TASK ITEM: Copy out each line from the start of the material below until the line with "let v := eval vm_compute in (Qeq_bool", that line included.
════════
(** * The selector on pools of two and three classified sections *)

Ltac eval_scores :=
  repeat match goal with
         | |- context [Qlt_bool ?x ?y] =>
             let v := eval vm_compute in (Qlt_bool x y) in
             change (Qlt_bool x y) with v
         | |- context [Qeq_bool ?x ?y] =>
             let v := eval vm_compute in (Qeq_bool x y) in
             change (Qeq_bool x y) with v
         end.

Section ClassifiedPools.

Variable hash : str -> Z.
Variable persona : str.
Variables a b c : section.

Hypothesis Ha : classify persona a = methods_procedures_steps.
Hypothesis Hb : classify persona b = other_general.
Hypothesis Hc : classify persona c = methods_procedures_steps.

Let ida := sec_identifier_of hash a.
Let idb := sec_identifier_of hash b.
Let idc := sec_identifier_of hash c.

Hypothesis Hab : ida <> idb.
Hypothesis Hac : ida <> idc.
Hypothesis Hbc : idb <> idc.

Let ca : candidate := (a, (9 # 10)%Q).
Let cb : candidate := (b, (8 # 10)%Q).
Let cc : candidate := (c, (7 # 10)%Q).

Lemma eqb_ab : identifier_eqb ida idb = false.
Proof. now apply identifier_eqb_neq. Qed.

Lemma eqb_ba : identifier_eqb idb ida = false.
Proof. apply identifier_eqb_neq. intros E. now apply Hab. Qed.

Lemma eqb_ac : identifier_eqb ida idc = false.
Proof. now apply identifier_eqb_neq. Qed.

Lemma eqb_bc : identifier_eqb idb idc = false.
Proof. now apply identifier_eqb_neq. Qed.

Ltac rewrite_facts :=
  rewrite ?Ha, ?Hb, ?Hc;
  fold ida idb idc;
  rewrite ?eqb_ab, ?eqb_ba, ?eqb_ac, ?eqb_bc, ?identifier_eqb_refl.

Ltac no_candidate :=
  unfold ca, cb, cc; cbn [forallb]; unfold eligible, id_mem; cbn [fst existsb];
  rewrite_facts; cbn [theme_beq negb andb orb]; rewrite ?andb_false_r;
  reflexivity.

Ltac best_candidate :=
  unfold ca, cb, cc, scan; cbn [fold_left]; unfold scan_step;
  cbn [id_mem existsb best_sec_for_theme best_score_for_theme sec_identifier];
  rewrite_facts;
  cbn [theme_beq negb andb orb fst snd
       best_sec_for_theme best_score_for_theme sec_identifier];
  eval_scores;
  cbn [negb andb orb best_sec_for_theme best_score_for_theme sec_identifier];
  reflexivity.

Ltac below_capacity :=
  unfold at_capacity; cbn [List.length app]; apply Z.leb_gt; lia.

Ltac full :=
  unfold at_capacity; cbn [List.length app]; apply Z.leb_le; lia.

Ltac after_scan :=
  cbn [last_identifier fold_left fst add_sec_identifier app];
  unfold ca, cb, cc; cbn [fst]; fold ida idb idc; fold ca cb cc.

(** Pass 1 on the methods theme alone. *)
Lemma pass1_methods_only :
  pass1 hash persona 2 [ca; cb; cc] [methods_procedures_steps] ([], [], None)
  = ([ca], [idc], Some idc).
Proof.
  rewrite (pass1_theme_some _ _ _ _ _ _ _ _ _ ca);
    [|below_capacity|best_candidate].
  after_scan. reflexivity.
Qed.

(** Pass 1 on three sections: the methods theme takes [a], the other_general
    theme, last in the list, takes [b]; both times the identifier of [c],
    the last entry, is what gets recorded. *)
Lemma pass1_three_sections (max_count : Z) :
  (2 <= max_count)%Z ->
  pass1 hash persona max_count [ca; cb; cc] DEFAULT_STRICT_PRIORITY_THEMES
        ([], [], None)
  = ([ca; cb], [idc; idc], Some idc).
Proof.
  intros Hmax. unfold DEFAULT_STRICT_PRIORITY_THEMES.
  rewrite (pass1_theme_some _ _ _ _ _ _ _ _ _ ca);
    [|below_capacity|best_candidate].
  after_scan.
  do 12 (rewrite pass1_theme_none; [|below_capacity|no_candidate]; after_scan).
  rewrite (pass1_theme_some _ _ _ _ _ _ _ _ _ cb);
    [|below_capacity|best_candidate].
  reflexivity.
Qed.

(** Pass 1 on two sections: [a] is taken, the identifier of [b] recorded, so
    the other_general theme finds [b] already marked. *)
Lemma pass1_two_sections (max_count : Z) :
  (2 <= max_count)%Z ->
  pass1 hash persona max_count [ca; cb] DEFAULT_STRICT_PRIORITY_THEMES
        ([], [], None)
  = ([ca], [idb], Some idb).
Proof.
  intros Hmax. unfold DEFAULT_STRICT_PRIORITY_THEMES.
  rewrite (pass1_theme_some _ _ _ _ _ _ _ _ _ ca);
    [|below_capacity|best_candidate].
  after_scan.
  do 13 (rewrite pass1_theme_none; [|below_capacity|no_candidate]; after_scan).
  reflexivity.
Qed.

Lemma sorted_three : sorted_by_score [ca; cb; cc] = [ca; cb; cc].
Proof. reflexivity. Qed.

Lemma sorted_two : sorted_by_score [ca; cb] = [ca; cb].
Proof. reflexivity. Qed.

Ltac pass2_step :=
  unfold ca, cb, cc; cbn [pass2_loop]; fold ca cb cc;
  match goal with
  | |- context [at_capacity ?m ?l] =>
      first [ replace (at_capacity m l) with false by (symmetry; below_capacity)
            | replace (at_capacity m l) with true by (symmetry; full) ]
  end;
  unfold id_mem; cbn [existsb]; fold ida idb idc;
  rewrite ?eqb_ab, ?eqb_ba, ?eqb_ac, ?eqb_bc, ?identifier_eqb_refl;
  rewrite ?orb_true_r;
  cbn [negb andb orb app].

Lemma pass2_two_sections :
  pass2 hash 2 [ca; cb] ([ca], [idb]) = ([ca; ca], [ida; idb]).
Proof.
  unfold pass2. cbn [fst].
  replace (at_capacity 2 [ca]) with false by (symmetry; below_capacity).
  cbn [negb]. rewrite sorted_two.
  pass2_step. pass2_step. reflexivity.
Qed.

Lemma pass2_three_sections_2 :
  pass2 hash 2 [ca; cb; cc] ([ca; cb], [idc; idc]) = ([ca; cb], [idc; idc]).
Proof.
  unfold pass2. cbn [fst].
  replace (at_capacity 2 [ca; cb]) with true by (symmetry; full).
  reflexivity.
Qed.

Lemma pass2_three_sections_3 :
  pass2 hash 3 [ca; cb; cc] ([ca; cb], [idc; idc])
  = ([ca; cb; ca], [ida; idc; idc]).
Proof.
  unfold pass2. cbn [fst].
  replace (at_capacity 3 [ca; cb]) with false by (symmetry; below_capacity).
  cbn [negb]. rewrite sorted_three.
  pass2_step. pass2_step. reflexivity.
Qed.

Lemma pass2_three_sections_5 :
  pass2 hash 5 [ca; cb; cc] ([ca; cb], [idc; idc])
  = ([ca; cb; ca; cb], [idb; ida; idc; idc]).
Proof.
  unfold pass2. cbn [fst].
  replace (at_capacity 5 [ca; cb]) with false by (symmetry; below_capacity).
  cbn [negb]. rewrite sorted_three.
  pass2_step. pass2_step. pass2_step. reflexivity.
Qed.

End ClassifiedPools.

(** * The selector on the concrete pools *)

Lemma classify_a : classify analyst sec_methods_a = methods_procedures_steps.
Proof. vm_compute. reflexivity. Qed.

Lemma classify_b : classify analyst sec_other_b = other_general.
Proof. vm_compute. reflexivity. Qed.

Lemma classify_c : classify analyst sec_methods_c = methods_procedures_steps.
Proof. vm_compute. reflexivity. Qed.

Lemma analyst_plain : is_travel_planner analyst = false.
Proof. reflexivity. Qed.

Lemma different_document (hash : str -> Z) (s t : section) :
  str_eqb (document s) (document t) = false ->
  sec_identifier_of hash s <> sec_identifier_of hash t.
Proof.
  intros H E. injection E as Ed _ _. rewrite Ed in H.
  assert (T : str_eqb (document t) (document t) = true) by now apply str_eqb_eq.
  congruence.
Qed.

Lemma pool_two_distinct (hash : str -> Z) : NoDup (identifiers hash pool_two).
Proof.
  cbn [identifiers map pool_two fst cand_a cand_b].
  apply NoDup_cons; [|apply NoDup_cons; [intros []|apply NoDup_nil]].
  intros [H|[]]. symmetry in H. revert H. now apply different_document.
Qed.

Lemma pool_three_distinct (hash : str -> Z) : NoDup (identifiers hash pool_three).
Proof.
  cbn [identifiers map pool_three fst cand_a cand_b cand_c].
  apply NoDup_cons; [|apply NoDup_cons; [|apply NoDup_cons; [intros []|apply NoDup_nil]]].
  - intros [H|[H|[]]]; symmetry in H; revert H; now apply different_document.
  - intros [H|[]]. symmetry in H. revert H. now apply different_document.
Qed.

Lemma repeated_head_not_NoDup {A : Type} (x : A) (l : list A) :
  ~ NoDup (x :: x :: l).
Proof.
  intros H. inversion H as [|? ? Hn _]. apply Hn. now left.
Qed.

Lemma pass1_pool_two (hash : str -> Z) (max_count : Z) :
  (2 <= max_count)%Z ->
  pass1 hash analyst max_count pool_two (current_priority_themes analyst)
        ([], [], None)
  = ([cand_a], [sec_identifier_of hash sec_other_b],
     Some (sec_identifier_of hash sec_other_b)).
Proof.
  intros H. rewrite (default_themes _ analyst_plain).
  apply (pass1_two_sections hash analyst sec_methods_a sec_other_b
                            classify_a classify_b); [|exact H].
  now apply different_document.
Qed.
════════
ANSWER:
(** * The selector on pools of two and three classified sections *)

Ltac eval_scores :=
  repeat match goal with
         | |- context [Qlt_bool ?x ?y] =>
             let v := eval vm_compute in (Qlt_bool x y) in
             change (Qlt_bool x y) with v
         | |- context [Qeq_bool ?x ?y] =>
             let v := eval vm_compute in (Qeq_bool x y) in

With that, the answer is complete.